HOWIE, JOHN, the original compiler of the ‘Scots Worthies,’ was born at Lochgoin, in the parish of Fenwick, Ayrshire, in 1736. His fore-fathers had taken up their abode in the moors of Fenwick during the twelfth century. They were of the persecuted Waldenses, so many of whom were about that period forced to flee from France, and seek an asylum in Scotland. Possessed of a predilection for literary pursuits, and gradually augmenting his extensive fund of knowledge by additions to a well-selected library, John Howie opportunely took up the task of recording the lives of the martyrs and confessors of Scotland – “Her Worthies,” “He was,” says Mr. M’Gavin, “a plain unlettered peasant. His ancestors had occupied the same farm for ages, and some of them suffered much in the persecuting period, particularly his great-grandfather, whose house was robbed and plundered twelve times, but he always escaped with his life, and died in peace, three years after the Revolution.” The ‘Biographia Scoticana, or a Brief Historical Account of the most Eminent Scots Worthies who testified or suffered for th4e cause of Reformation in Scotland,’ compiled by John Howie of Lochgoin, was first published in 1781. An enlarged edition, with notes, by William M’Gavin, Esq., was brought out at Glasgow, in 1827. John Howie, who belonged to the religious body named Cameronians, or the Reformed Presbytery, died in 1793, aged fifty-seven, and was buried in Fenwick churchyard.

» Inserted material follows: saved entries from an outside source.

(** Witness: the first projection is accepted although the task was canceled; nothing
    is written. *)
Lemma sdk_writes_only_projections_witness :
  (apply_sdk_projection no_fault first_projection canceled_store).1 = Done 2%Z ∧
  store_view (apply_sdk_projection no_fault first_projection canceled_store).2 = store_view canceled_store.
Proof.
  split; [by vm_compute|].
  pose proof (sdk_writes_only_projections no_fault first_projection canceled_store canceled_ready) as Hpost.
  revert Hpost. cbv zeta. destruct (apply_sdk_projection no_fault first_projection canceled_store) as [result s].
  intros Hpost. exact (proj1 (proj2 Hpost)).
Defined.

(** The current projection of the canceled task. *)
Lemma canceled_authoritative :
  authoritative (committed (store_connection canceled_store)) "t1" canceled_task "second"
    (MkTaskColumns "t1" "context" "canceled" (u64_to_string 2000) "second").
Proof.
  split; [by vm_compute| |by vm_compute..].
  exists (encode_row canceled_task 2 payload_text None). by vm_compute.
Qed.

(** Witness: the admission of the first projection is honoured after the cancellation. *)
Lemma admitted_projection_is_accepted_witness :
  ∃ s3, apply_sdk_projection no_fault first_projection canceled_store = (Done 2%Z, s3).
Proof.
  destruct (admitted_projection_is_accepted no_fault first_projection queued_store admitted_store (λ _, eq_refl)
    queued_ready (surjective_pairing_eq _ _ (proj1 sample_run))) as (durable & text & expected & Hauth & Haccept).
  assert (durable = queued_task) as ->.
  { destruct (auth_row _ _ _ _ _ Hauth) as (row & Hrow & _ & Hdec).
    assert (Some row = Some (encode_row queued_task 1 payload_text None)) as [= ->]
      by (rewrite <-Hrow; by vm_compute).
    assert (Done durable = Done (E := StoreError) queued_task) as [= ->]; [|done]. rewrite <-Hdec. by vm_compute. }
  assert (admitted canceled_store "t1" = admitted admitted_store "t1") as Hkept by (by vm_compute).
  apply (Haccept canceled_store canceled_task "second" _ canceled_ready (eq_refl false)
    (λ a Ha, eq_ind_r (λ l, a ∈ l) Ha Hkept) canceled_authoritative).
  right. split; reflexivity.
Defined.
End SdkSample.

(** ** Owner claims

    [claim_task_owner] of [herdr-a2a-broker/src/store.rs]: a task has one owner, a
    claim survives until its task has ended for the retention period, and the number
    of retained tasks is bounded. *)

Section claims.
Context `{Rusqlite} `{JsonNumber} {serde : SerdeJson} {chrono : Chrono} {uuid : UuidLib}.
Context {json : LedgerSerde} (fault : nat → option SqlError).
Implicit Types (t : Tables).

Definition terminal_task_states : list TaskState :=
  [TaskCompleted; TaskCanceledState; TaskFailedState; TaskRejectedState].

(** The tables without the tasks that ended before the cutoff. *)
Definition pruned_owners (states : list string) (cutoff : string) t : Tables :=
  t <| task_owners ::= filter (λ p, p.1 ∉ ended_tasks states cutoff t) |>
    <| task_rows ::= filter (λ p, ended_before states cutoff (row_columns p.2) = false) |>.

Definition claimed (task_id registration_id recipient : string) t : Tables :=
  t <| task_owners ::= <[task_id := MkTaskOwner registration_id (Some recipient)]> |>.

Definition capacity_error : A2AError := A2A_invalid_request "retained task capacity is exhausted".

(** What the transaction committed. *)
Definition claim_post (task_id registration_id recipient cutoff : string) (states : list string) t
    (fresh : bool) t' : Prop :=
  let t1 := pruned_owners states cutoff t in
  if fresh then
    t' = claimed task_id registration_id recipient t1 ∧ task_owners t1 !! task_id = None ∧
    (user_version t = 1%Z → size (retained_ids t1) < MAX_RETAINED_TASKS)
  else t' = t1 ∧ task_owners t1 !! task_id = Some (MkTaskOwner registration_id (Some recipient)).

Lemma claim_transaction_spec t task_id registration_id recipient cutoff states db :
  holds t (Some t) db →
  wp (claim_transaction fault task_id registration_id recipient cutoff states)
    (λ fresh db', ∃ t', holds t' None db' ∧
       claim_post task_id registration_id recipient cutoff states t fresh t')
    (λ e db', committed db' = t ∨ e = capacity_error ∧ committed db' = pruned_owners states cutoff t) db.
Proof.
  intros Hdb. unfold claim_transaction. wp_step.
  assert (∀ w (e : A2AError) db', holds t (Some w) db' →
    committed db' = t ∨ e = capacity_error ∧ committed db' = pruned_owners states cutoff t) as Hstop
    by (intros w e db' [Hc _]; by left).
  eapply wp_query; [exact Hdb| |intros; by eapply Hstop]. intros db1 Hdb1.
  change (default t (Some t)) with t.
  wp_step. match goal with |- wp _ _ ?X _ => eapply (wp_mono _ (λ _ db', holds t (Some t) db') _ X); [| |done] end.
  { case_match; [|by apply wp_ret]. wp_step.
    eapply wp_query; [exact Hdb1| |intros; by eapply Hstop]. intros db2 Hdb2.
    apply wp_reject_if; [done|intros _; by eapply Hstop]. }
  intros [] db2 Hdb2. wp_step. eapply wp_execute; [exact Hdb2| |intros; by eapply Hstop]. intros db3 Hdb3.
  wp_step. eapply wp_execute; [exact Hdb3| |intros; by eapply Hstop]. intros db4 Hdb4.
  change (holds t (Some (pruned_owners states cutoff t)) db4) in Hdb4.
  set (t1 := pruned_owners states cutoff t) in *. wp_step.
  eapply wp_query; [exact Hdb4| |intros; by eapply Hstop]. intros db5 Hdb5.
  change (default t (Some t1)) with t1. destruct (task_owners t1 !! task_id) as [owner|] eqn:Howner.
  - wp_step. apply wp_reject_if; [intros Hreg%negb_false_iff%String.eqb_eq|intros _; by eapply Hstop]. wp_step.
    apply wp_reject_if; [intros Hrec%negb_false_iff%bool_decide_eq_true|intros _; by eapply Hstop]. wp_step.
    eapply wp_commit; [exact Hdb5| |intros; by eapply Hstop]. intros db6 Hdb6. apply wp_ret.
    exists t1. split; [done|]. split; [done|]. fold t1. rewrite Howner. destruct owner. cbn in *. by subst.
  - wp_step. match goal with |- wp _ _ ?X _ => eapply (wp_mono _ (λ n db', holds t (Some t1) db' ∧
      (user_version t = 1%Z → n = size (retained_ids t1))) _ X); [| |done] end.
    { destruct (Z.eqb_spec (user_version t) 1);
        (eapply wp_query; [exact Hdb5| |intros; by eapply Hstop]); by intros db6 Hdb6. }
    intros n db6 [Hdb6 Hn]. destruct (Nat.leb_spec MAX_RETAINED_TASKS n) as [|Hlt].
    + wp_step. eapply wp_commit; [exact Hdb6| |intros; by eapply Hstop]. intros db7 [Hc _].
      apply wp_fail. by right.
    + wp_step. eapply wp_query; [exact Hdb6| |intros; by eapply Hstop]. intros db7 Hdb7. wp_step.
      apply wp_reject_if; [intros _|intros _; by eapply Hstop]. wp_step.
      eapply wp_execute; [exact Hdb7| |intros; by eapply Hstop]. intros db8 Hdb8. wp_step.
      eapply wp_commit; [exact Hdb8| |intros; by eapply Hstop]. intros db9 Hdb9. apply wp_ret.
      exists (claimed task_id registration_id recipient t1). split; [done|].
      split_and!; [done..|]. intros Hv. fold t1. rewrite <-(Hn Hv). done.
Qed.

Lemma pruned_keeps states cutoff t id owner :
  task_owners t !! id = Some owner → id ∉ ended_tasks states cutoff t →
  task_owners (pruned_owners states cutoff t) !! id = Some owner.
Proof. intros Howner Hid. cbn. by apply map_lookup_filter_Some. Qed.

Lemma pruned_inv states cutoff t id owner :
  task_owners (pruned_owners states cutoff t) !! id = Some owner → task_owners t !! id = Some owner.
Proof. cbn. by intros [? _]%map_lookup_filter_Some. Qed.

Lemma claimed_size task_id registration_id recipient t :
  size (retained_ids (claimed task_id registration_id recipient t)) ≤ S (size (retained_ids t)).
Proof.
  unfold retained_ids. cbn. rewrite dom_insert_L.
  replace (dom (delivery_tasks t) ∪ ({[task_id]} ∪ dom (task_owners t)))
    with ({[task_id]} ∪ (dom (delivery_tasks t) ∪ dom (task_owners t))) by set_solver.
  rewrite size_union_alt, size_singleton. pose proof (subseteq_size
    ((dom (delivery_tasks t) ∪ dom (task_owners t)) ∖ {[task_id]}) (dom (delivery_tasks t) ∪ dom (task_owners t))).
  set_solver by lia.
Qed.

      His son, Mr. Thomas Howie, succeeded him as tenant in Lochgoin. We are informed by a local writer that in a small apartment at the southern extremity of the steading is deposited an extensive library, accumulated chiefly by the author of the ‘Scots Worthies.’ The visitor of an antiquarian turn of mind, will feel gratified on inspecting many theological works of an early date. There are several specimens of the typography of Christopher Barker, an early printer who has pretty generally obtained the credit of having printed the first newspaper established in Britain. There are also some MS. volumes in the handwriting of the author of the ‘Scots Worthies.’ His books are interspersed with occasional notes, written apparently in short-hand. The manuscript volumes in Lochgoin are chiefly composed of sermons, of which copious notes must have been taken. His antique MSS. Are written in a fair, perpendicular, old-fashioned hand; and are characterised by a precision and regularity only surpassed by letter-press. One of the volumes alluded to is occupied with a commentary on the Scriptures. This work was written by a young minister, a Mr. Wilson. John Howie would appear to have made a pilgrimage to the place where Mr. Wilson’s parents resided, for the purpose of procuring a perusal of the work – the author having died a short time previously. Before returning the book, he carefully copied the whole; and the volume, bound in stout boards, still exists – a monument of the writer’s patience and industry.